▶ **TASK DIRECTIONS**
Using the records that appear below, write out exactly the lines from the one with "destruct (st_validators s !! x)" through the one with "rewrite map_size_insert_Some by", keeping both end lines.

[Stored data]
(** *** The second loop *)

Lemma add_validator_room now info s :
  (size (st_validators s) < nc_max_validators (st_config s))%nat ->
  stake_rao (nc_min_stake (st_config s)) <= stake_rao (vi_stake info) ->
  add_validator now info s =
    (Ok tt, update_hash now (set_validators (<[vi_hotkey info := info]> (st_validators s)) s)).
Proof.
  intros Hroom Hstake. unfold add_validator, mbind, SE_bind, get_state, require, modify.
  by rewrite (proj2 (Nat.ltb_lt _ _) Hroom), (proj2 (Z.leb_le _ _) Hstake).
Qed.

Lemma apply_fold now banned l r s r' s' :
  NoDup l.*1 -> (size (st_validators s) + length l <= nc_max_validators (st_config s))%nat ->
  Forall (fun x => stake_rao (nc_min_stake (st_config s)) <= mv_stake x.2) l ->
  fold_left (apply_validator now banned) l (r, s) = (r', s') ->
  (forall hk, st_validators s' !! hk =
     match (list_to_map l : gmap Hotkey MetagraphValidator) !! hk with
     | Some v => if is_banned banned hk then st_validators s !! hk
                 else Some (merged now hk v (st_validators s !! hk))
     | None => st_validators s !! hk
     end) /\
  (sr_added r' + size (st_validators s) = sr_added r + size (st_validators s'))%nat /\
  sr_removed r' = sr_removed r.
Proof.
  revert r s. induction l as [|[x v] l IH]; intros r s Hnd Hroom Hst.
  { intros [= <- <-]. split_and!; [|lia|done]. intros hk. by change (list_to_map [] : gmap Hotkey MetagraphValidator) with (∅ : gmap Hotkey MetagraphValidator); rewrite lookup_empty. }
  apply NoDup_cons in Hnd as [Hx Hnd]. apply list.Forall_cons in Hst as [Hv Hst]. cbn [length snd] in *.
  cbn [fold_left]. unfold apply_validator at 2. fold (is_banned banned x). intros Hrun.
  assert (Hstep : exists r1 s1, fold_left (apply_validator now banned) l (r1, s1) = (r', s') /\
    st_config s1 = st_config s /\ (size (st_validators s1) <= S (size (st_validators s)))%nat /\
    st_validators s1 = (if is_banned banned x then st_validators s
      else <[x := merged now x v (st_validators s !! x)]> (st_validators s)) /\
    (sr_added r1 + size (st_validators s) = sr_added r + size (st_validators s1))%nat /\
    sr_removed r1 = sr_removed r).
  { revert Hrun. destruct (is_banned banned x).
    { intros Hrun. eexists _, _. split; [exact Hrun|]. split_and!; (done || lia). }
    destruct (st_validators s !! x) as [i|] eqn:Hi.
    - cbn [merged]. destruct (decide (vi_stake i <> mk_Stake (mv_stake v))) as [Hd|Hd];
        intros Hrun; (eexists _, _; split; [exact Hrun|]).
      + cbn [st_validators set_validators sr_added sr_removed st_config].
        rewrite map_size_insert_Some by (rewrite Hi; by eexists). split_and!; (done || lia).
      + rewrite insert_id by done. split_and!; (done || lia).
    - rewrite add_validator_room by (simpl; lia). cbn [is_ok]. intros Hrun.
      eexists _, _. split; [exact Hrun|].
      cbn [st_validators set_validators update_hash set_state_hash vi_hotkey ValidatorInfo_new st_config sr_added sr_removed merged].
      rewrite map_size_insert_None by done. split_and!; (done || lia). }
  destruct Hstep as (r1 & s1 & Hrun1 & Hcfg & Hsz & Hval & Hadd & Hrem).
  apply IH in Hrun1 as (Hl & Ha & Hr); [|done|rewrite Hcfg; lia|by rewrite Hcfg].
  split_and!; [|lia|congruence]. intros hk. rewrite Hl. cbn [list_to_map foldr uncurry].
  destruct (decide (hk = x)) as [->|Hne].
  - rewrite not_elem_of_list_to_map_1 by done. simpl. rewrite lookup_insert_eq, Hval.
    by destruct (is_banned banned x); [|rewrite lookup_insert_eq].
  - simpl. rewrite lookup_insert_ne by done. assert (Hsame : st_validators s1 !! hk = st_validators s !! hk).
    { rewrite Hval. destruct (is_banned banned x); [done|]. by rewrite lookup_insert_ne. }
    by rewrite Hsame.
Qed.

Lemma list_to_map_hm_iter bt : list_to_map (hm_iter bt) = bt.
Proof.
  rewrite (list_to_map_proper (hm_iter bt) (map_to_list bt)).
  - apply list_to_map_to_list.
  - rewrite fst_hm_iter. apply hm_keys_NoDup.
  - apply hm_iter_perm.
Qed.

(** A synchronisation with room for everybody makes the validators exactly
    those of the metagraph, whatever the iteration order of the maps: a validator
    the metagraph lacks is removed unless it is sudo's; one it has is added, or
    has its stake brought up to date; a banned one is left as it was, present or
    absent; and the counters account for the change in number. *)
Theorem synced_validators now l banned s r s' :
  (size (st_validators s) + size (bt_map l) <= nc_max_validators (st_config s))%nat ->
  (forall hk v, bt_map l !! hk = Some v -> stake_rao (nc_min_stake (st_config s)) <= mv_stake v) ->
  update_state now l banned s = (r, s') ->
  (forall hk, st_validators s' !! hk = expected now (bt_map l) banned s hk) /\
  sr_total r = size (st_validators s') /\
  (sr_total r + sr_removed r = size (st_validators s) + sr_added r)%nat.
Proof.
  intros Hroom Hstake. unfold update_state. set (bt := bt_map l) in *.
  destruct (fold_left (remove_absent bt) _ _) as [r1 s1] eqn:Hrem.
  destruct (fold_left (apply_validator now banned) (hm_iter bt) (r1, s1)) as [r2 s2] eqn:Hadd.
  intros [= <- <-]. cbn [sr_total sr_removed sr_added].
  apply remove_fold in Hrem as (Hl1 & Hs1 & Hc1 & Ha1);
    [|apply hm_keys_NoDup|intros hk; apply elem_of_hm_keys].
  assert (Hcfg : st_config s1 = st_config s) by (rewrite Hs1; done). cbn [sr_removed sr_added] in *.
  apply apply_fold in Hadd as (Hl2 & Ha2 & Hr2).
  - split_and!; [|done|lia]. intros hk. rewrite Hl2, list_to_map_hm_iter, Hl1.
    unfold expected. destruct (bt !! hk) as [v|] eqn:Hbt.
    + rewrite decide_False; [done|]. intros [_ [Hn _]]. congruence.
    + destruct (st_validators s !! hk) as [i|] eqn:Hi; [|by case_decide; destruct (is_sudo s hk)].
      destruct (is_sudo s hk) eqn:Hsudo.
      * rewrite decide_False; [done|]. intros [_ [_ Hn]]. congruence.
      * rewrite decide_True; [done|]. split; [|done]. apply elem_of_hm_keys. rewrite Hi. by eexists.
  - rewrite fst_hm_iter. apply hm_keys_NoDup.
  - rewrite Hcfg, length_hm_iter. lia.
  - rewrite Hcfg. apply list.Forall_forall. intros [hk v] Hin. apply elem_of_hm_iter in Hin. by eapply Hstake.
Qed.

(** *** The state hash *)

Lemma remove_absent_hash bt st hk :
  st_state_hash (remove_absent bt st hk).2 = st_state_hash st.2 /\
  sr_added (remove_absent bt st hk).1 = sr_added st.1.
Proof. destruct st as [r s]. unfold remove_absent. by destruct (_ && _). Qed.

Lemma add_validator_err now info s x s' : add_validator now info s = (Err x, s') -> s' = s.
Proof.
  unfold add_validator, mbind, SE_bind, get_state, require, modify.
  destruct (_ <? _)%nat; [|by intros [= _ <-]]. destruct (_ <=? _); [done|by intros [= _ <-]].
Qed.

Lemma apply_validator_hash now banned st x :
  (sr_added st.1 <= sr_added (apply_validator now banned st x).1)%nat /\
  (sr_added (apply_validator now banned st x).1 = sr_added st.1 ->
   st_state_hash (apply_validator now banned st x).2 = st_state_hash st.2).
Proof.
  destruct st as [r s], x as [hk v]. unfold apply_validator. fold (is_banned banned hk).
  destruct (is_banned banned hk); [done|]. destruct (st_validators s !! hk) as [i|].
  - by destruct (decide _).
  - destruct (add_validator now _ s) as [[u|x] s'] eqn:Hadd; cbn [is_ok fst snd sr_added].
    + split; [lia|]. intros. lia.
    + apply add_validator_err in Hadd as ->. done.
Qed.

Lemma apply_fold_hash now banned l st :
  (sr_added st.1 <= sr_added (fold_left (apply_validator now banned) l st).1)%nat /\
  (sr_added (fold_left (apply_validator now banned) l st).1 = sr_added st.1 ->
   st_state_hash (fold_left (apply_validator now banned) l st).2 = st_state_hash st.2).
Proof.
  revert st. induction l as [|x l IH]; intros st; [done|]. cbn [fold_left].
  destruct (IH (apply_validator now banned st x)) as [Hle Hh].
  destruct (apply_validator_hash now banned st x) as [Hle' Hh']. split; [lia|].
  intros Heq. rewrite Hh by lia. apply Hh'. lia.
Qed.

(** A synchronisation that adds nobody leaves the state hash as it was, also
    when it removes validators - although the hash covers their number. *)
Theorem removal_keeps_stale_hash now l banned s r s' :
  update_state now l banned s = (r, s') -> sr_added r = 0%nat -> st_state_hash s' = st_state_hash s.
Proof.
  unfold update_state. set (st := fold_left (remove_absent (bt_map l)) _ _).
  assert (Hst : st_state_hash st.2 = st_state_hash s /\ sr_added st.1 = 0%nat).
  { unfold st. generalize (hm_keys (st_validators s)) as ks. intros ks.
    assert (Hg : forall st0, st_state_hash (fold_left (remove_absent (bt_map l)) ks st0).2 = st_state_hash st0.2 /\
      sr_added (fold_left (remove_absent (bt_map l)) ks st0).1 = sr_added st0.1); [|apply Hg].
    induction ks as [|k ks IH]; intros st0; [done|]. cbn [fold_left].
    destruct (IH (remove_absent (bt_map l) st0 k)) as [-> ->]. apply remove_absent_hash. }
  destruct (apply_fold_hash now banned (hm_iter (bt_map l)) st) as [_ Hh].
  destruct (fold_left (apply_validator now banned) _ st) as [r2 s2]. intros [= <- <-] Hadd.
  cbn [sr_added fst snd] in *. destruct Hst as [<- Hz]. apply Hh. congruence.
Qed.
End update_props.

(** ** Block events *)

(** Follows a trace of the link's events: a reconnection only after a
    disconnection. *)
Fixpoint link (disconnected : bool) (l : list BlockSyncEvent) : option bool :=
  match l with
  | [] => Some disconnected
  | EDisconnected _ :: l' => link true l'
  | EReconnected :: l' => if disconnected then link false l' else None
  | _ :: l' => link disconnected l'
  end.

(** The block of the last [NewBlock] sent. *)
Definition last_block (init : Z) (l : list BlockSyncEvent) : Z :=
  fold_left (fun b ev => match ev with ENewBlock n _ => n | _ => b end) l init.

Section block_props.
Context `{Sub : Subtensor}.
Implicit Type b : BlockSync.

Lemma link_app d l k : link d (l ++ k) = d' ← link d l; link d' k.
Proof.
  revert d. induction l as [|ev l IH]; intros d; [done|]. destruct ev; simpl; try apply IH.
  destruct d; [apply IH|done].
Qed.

▶ **ANSWER SPACE**
    destruct (st_validators s !! x) as [i|] eqn:Hi.
    - cbn [merged]. destruct (decide (vi_stake i <> mk_Stake (mv_stake v))) as [Hd|Hd];
        intros Hrun; (eexists _, _; split; [exact Hrun|]).
      + cbn [st_validators set_validators sr_added sr_removed st_config].
        rewrite map_size_insert_Some by (rewrite Hi; by eexists). split_and!; (done || lia).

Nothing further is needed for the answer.